Eravamo principalmente incaricati in quel momento di supportare le forze di terra servendoci della nostra arma a 6 pollici. Dialogavamo direttamente con un osservatore avanzato dislocato in terra di nessuno e in grado di coordinare il nostro tiro ai movimenti di carri armati nemici, agli spostamenti di truppe in convoglio ecc verso il fronte.

Il nostro supporto durante le ore di giorno andò avanti fino a febbraio. Certi giorni eravamo impegnati a rispondere ad attacchi aerei con le nostre arme di 4 pollici, mitra Tom e Oerlikon.

All’imbrunire ci riparavamo in una delle baie vicine, all’alba tornavamo al ponte a riprendere i nostri cannoneggiamenti.

All’alba del 18 febbraio, navigando verso la testa di ponte subimmo l’attacco di un sottomarino tedesco (U 410) che sparò alcuni siluri, tre dei quali ci colpirono affondando la nave in poco tempo con la perdita di 417 uomini del nostro equipaggio.

Dopo 5 ore in mare fui tratto in salvo da un mezzo da sbarco anfibio che rientrava dalla testa di ponte dopo aver sbarcato uomini e carri armati.

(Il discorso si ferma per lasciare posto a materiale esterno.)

(** An interface that [check_types] passes has distinct method names and
    keeps the oneway rule. *)
Lemma check_types_zero_clean filename c types :
  (check_types T filename c types).1.1 = 0 →
  NoDup (method_name <$> iface_methods c) ∧ oneway_closed c.
Proof.
  intros Hnone%check_types_zero. split.
  - apply NoDup_fmap_prefixes. intros pre m post Hmethods Hin.
    apply Hnone. by apply (FailDuplicate T _ _ _ _ pre m post).
  - intros m Hm How. split.
    + destruct (decide (type_name (method_type m) = "void")) as [|Hvoid];
        [done|].
      exfalso. apply Hnone. by apply (FailOnewayReturn T _ _ _ _ m).
    + intros a Ha. destruct (arg_direction a) eqn:Hdir; [done|..];
        exfalso; apply Hnone;
        apply (FailOnewayOut T _ _ _ _ m a); try done;
        unfold IsOut; by rewrite Hdir.
Qed.

Lemma all_diagnostics_clean filename c :
  NoDup (method_name <$> iface_methods c) → oneway_closed c →
  ∀ rest pre, iface_methods c = pre ++ rest →
    all_diagnostics filename c pre rest = [].
Proof.
  intros Hnodup Hclosed.
  induction rest as [|m rest IH]; intros pre Hmethods; [done|].
  cbn [all_diagnostics]. rewrite IH by (by rewrite Hmethods, <- app_assoc).
  rewrite app_nil_r. unfold method_diagnostics.
  assert (m ∈ iface_methods c) as Hm.
  { rewrite Hmethods. apply elem_of_app. right. by left. }
  assert (list_find (λ p, method_name p = method_name m) pre = None) as ->.
  { apply list_find_None, Forall_forall. intros p Hp Hname.
    rewrite Hmethods, fmap_app, fmap_cons in Hnodup.
    apply NoDup_app in Hnodup as (_ & Hdisj & _).
    apply (Hdisj (method_name p)); [by apply list_elem_of_fmap_2|].
    rewrite Hname. by left. }
  destruct (method_oneway m || iface_oneway c) eqn:How.
  - destruct (Hclosed m Hm How) as [Hvoid Hargs].
    rewrite bool_decide_true by done. simpl.
    rewrite filter_none; [done|].
    apply Forall_forall. intros a Ha. unfold IsOut.
    by rewrite (Hargs a Ha).
  - simpl. rewrite filter_none; [done|].
    apply Forall_forall. by intros a _.
Qed.
Lemma rr_sliceA_cur n : ∀ i q cur c rq jq cur' c' rq' jq',
  runnable cur →
  rr_sliceA n i q cur c rq jq = (cur', c', rq', jq') →
  cur' = set_leftover cur (leftover cur')
  ∧ 0 <= leftover cur' <= leftover cur
  ∧ (n ≠ O → leftover cur' < leftover cur).
Proof.
  unfold runnable.
  induction n as [|n IH]; intros i q cur c rq jq cur' c' rq' jq' Hcur H;
    cbn [rr_sliceA] in H.
  - inversion H; subst. destruct cur'; cbn in *. split; [done|]. lia.
  - assert (Hdec : int_sub (leftover cur) 1 = leftover cur - 1).
    { apply wrap_id. unfold is_int, INT_MIN, INT_MAX in *. lia. }
    rewrite Hdec in H.
    set (cur1 := set_leftover cur (leftover cur - 1)) in *.
    assert (Hl1 : leftover cur1 = leftover cur - 1) by done.
    assert (Hr : ∀ rq1 jq1,
      (if leftover cur1 =? 0 then (cur1, int_add c 1, rq1, jq1)
       else rr_sliceA n (int_add i 1) q cur1 (int_add c 1) rq1 jq1)
      = (cur', c', rq', jq') →
      cur' = set_leftover cur (leftover cur')
      ∧ 0 <= leftover cur' <= leftover cur
      ∧ (S n ≠ O → leftover cur' < leftover cur)).
    { intros rq1 jq1 H1. destruct (Z.eqb_spec (leftover cur1) 0) as [E|E].
      - inversion H1; subst cur'. rewrite Hl1. split; [done|]. lia.
      - apply IH in H1 as (H1 & H2 & _); [|lia].
        split; [|lia]. rewrite H1. by destruct cur. }
    destruct (i <? int_sub q 1); eapply Hr, H.
Qed.

Lemma rr_bodyA_live q cur a :
  a_cur a = Some cur → runnable cur → 0 < q →
  ∃ cur', cur' = set_leftover cur (leftover cur')
    ∧ 0 <= leftover cur' < leftover cur
    ∧ live (rr_bodyA q cur a)
      ≡ₚ (if leftover cur' =? 0 then [] else [cur']) ++ a_ready a ++ a_job a.
Proof.
  intros Hcur Hrun Hq. unfold rr_bodyA.
  destruct (rr_sliceA _ _ _ _ _ _ _) as [[[cur' c] rq] jq] eqn:E.
  pose proof (rr_sliceA_perm _ _ _ _ _ _ _ _ _ _ _ E) as Hp.
  apply rr_sliceA_cur in E as (H1 & H2 & H3); [|done].
  exists cur'. split; [done|]. split; [split; [lia|apply H3; lia]|].
  destruct (leftover cur' =? 0); rewrite live_popA, admit_perm.
  - done.
  - rewrite <- app_assoc. cbn [app]. by rewrite <- Permutation_middle, Hp.
Qed.

(** [rr] comes to an end when the quantum is positive and every
    imported process has a positive burst time: a round of the main loop
    runs at least one of the ticks left. *)
Lemma rr_terminates fuel q l :
  0 < q → Forall runnable l → (total_leftover l <= fuel)%nat →
  is_Some (loopA (rr_bodyA q) fuel (initA l)).
Proof.
  intros Hq Hl Hfuel.
  apply (loopA_terminates (rr_bodyA q) (λ a, Forall runnable (live a)))
    with (measure := λ a, total_leftover (live a)).
  - intros cur a Hcur Ha.
    assert (Hrun : runnable cur).
    { unfold live in Ha. rewrite Hcur in Ha. by inversion Ha. }
    destruct (rr_bodyA_live q cur a Hcur Hrun Hq) as (cur' & H1 & H2 & H3).
    rewrite H3. unfold live in Ha. rewrite Hcur in Ha.
    apply Forall_app in Ha as [_ Ha].
    apply Forall_app. split; [|done].
    destruct (Z.eqb_spec (leftover cur') 0); [done|].
    repeat constructor; unfold runnable in *; lia.
  - intros cur a Hcur Ha.
    assert (Hrun : runnable cur).
    { unfold live in Ha. rewrite Hcur in Ha. by inversion Ha. }
    destruct (rr_bodyA_live q cur a Hcur Hrun Hq) as (cur' & H1 & H2 & H3).
    unfold total_leftover. rewrite H3. unfold live. rewrite Hcur.
    rewrite !sum_list_with_app.
    destruct (Z.eqb_spec (leftover cur') 0); cbn [sum_list_with]; lia.
  - by destruct l.
  - by destruct l.
Qed.
(** What one iteration of the save loop does to the keys of the store: a
    record found by key leaves them as they are, a new valid record adds its
    own key at the end, anything else changes nothing. *)
Lemma upsert_keys src post now db :
  ids_unique db ->
  let keys := map content_key (contents db) in
  let keys' := map content_key (contents (upsert src post now db).2) in
  match List.find (same_key src (sourceId post)) (contents db) with
  | Some _ => keys' = keys /\ is_ok (upsert src post now db).1 = true
  | None =>
      if validateContent post
         && negb (existsb (same_key (source post) (sourceId post)) (contents db))
      then keys' = keys ++ [(source post, sourceId post)]
           /\ is_ok (upsert src post now db).1 = true
      else keys' = keys /\ is_ok (upsert src post now db).1 = false
  end.
Proof.
  intros Hu. simpl.
  destruct (List.find (same_key src (sourceId post)) (contents db))
    as [c|] eqn:Hf.
  - pose proof (List.find_some _ _ Hf) as [Hin _].
    apply list_elem_of_In in Hin.
    pose (e := engagement (c_obj c)).
    pose (l := num_or (likes (engagement post)) (likes e)).
    pose (cm := num_or (comments (engagement post)) (comments e)).
    pose (sh := num_or (shares (engagement post)) (shares e)).
    pose (c1 := with_obj
                  (set_engagement
                     {| likes := l; comments := cm; shares := sh;
                        totalEngagement := l + cm + sh |} (c_obj c)) c).
    pose (c2 := with_obj
                  (set_cacheExpiration (now + 24 * 60 * 60 * 1000) (c_obj c1))
                  c1).
    assert (E : upsert src post now db
                = (Ok c2, (saveExisting c2 (saveExisting c1 db).2).2)).
    { unfold upsert, findOneContent. unfold bind at 1. rewrite Hf.
      reflexivity. }
    rewrite E. cbn [fst snd is_ok].
    destruct (saveExisting_keeps db c c1 Hu Hin eq_refl eq_refl eq_refl)
      as (Hu1 & Hin1 & _).
    split; [|reflexivity].
    rewrite (saveExisting_keys (saveExisting c1 db).2 c1 c2 Hu1 Hin1 eq_refl
               eq_refl).
    apply (saveExisting_keys db c c1 Hu Hin eq_refl eq_refl).
  - assert (E : upsert src post now db = insertContent post db).
    { unfold upsert, findOneContent. unfold bind at 1. rewrite Hf.
      reflexivity. }
    rewrite E. unfold insertContent.
    destruct (validateContent post); simpl; [|auto].
    destruct (existsb _ (contents db)); simpl; [auto|].
    rewrite map_app. auto.
Qed.

Lemma upsert_store_ok src post now db :
  store_ok db -> store_ok (upsert src post now db).2.
Proof.
  intros [Hu Hnd]. split; [apply upsert_step, Hu|].
  pose proof (upsert_keys src post now db Hu) as H. simpl in H.
  destruct (List.find _ (contents db)).
  - destruct H as [-> _]. exact Hnd.
  - destruct (validateContent post); simpl in H.
    + destruct (existsb (same_key (source post) (sourceId post)) (contents db))
        eqn:Hex; simpl in H; destruct H as [-> _]; [exact Hnd|].
      apply NoDup_app. split; [exact Hnd|]. split; [|apply NoDup_singleton].
      intros k Hk Hk'. apply list_elem_of_singleton in Hk'. subst k.
      apply existsb_same_key in Hk. congruence.
    + destruct H as [-> _]. exact Hnd.
Qed.

Lemma save_loop_store_ok src posts now db :
  store_ok db -> store_ok (save_loop src posts now db).2.
Proof.
  revert db; induction posts as [|post posts IH]; intros db Hok; simpl;
    [exact Hok|].
  pose proof (upsert_store_ok src post now db Hok) as H1.
  unfold bind at 1. unfold try_catch. unfold bind at 1.
  destruct (upsert src post now db) as [[d|e] db1]; simpl in *.
  - specialize (IH db1 H1). unfold bind.
    destruct (save_loop src posts now db1) as [[r|e'] db2]; exact IH.
  - specialize (IH db1 H1). unfold bind.
    destruct (save_loop src posts now db1) as [[r|e'] db2]; exact IH.
Qed.

(** X11.  The save loops never store two rows for one (source, sourceId):
    from a well-formed store, [savePostsToDatabase] and
    [saveTweetsToDatabase] leave the [_id]s unique and the
    (source, sourceId) pairs of the rows pairwise distinct, whatever batch
    they are given. *)
Theorem save_keeps_keys_unique posts tweets now db :
  store_ok db ->
  store_ok (savePostsToDatabase posts now db).2
  /\ store_ok (saveTweetsToDatabase tweets now db).2
  /\ store_ok (saveTweetsToDatabase tweets now
                 (savePostsToDatabase posts now db).2).2.
Proof.
  intros Hok. unfold savePostsToDatabase, saveTweetsToDatabase.
  split; [apply save_loop_store_ok, Hok|].
  split; [apply save_loop_store_ok, Hok|].
  apply save_loop_store_ok, save_loop_store_ok, Hok.
Qed.

Lemma store_ok_empty : store_ok empty_db.
Proof. split; [apply ids_unique_empty | constructor]. Qed.

Lemma save_keeps_keys_unique_witness :
  let db' := (savePostsToDatabase
                [abc123 5 2 1000; abc123 9 9 1000; abc123 0 2 1000] 1000
                empty_db).2 in
  map content_key (contents db') = [("reddit", "abc123")]
  /\ store_ok db'.
Proof.
  split; [vm_compute; reflexivity|].
  exact (proj1 (save_keeps_keys_unique
                  [abc123 5 2 1000; abc123 9 9 1000; abc123 0 2 1000] []
                  1000 empty_db store_ok_empty)).
Defined.

(** A second pass over records that are stored, or that cannot be
    stored, changes no key. *)
Lemma save_loop_settled src posts now db :
  ids_unique db ->
  Forall (fun o => validateContent o = true ->
                   (src, sourceId o) ∈ map content_key (contents db)) posts ->
  map content_key (contents (save_loop src posts now db).2)
  = map content_key (contents db).
Proof.
  revert db; induction posts as [|post posts IH]; intros db Hu Hall; simpl;
    [reflexivity|].
  inversion Hall as [|? ? Hpost Hrest]; subst.
  pose proof (upsert_keys src post now db Hu) as Hk. simpl in Hk.
  pose proof (upsert_step src post now db Hu) as (Hu1 & _).
  assert (Hsame : map content_key (contents (upsert src post now db).2)
                  = map content_key (contents db)).
  { destruct (List.find (same_key src (sourceId post)) (contents db)) eqn:Hf;
      [tauto|].
    destruct (validateContent post) eqn:Hv; simpl in Hk; [|tauto].
    exfalso. specialize (Hpost eq_refl). apply existsb_same_key in Hpost.
    rewrite (find_None_existsb _ _ Hf) in Hpost. discriminate. }
  unfold bind at 1. unfold try_catch. unfold bind at 1.
  destruct (upsert src post now db) as [[d|e] db1]; simpl in *.
  - unfold bind.
    assert (IH' := IH db1 Hu1).
    rewrite Hsame in IH'. specialize (IH' Hrest).
    destruct (save_loop src posts now db1) as [[r|e'] db2]; simpl in *;
      congruence.
  - unfold bind.
    assert (IH' := IH db1 Hu1).
    rewrite Hsame in IH'. specialize (IH' Hrest).
    destruct (save_loop src posts now db1) as [[r|e'] db2]; simpl in *;
      congruence.
Qed.

(** X12.  Ingesting a batch a second time adds no row: after
    [savePostsToDatabase] (or [saveTweetsToDatabase]) has processed a batch
    of records of its own source, processing the same batch again leaves
    the list of (source, sourceId) keys, and so the number of rows,
    unchanged. *)
Theorem reingest_adds_no_rows src posts now1 now2 db :
  ids_unique db ->
  Forall (fun o => source o = src) posts ->
  let db1 := (save_loop src posts now1 db).2 in
  let db2 := (save_loop src posts now2 db1).2 in
  map content_key (contents db2) = map content_key (contents db1)
  /\ length (contents db2) = length (contents db1).
Proof.
  intros Hu Hsrc db1 db2.
  destruct (save_loop_spec src posts now1 db Hu)
    as (saved1 & db1' & E1 & Hu1 & _ & Hnew).
  assert (Hdb1 : db1 = db1') by (unfold db1; rewrite E1; reflexivity).
  assert (Hkeys : map content_key (contents db2) = map content_key (contents db1)).
  { unfold db2. apply save_loop_settled; [rewrite Hdb1; exact Hu1|].
    apply Forall_forall. intros o Ho Hv. apply existsb_same_key.
    rewrite Hdb1. apply Hnew; [exact Ho| |exact Hv].
    exact (proj1 (Forall_forall _ _) Hsrc o Ho). }
  split; [exact Hkeys|].
  apply (f_equal length) in Hkeys. rewrite !length_map in Hkeys. exact Hkeys.
Qed.

Lemma reingest_adds_no_rows_witness :
  let db1 := (savePostsToDatabase [abc123 5 2 1000] 1000 empty_db).2 in
  let db2 := (savePostsToDatabase [abc123 5 2 1000] 9000 db1).2 in
  length (contents db1) = 1%nat /\ length (contents db2) = length (contents db1).
Proof.
  split; [reflexivity|].
  exact (proj2 (reingest_adds_no_rows "reddit" [abc123 5 2 1000] 1000 9000
                  empty_db ids_unique_empty
                  ltac:(repeat constructor))).
Defined.

End ContentInvariants.

Section Ingestion.
Import Pipeline Queries Samples.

Sulla Penelope ero impegnato presso la direzione di tiro in alto sopra il ponte, il cui compito principale era l’individuazione e monitoraggio di bersagli per i cannoni di 4 pollici a destra. Era da questa posizione che ricordo di aver visto nitidamente il Vesuvio all’apice della sua eruzione assieme al conflitto intenso a terra – il tutto sembrò un gigantesco spettacolo pirotecnico.

Ho prestato servizio sulla Penelope per 2 anni e tra le molte missioni effettuate mi ricorderò sempre degli sbarchi ad Anzio e dei 417 uomini valorosi che non tornarono mai a casa.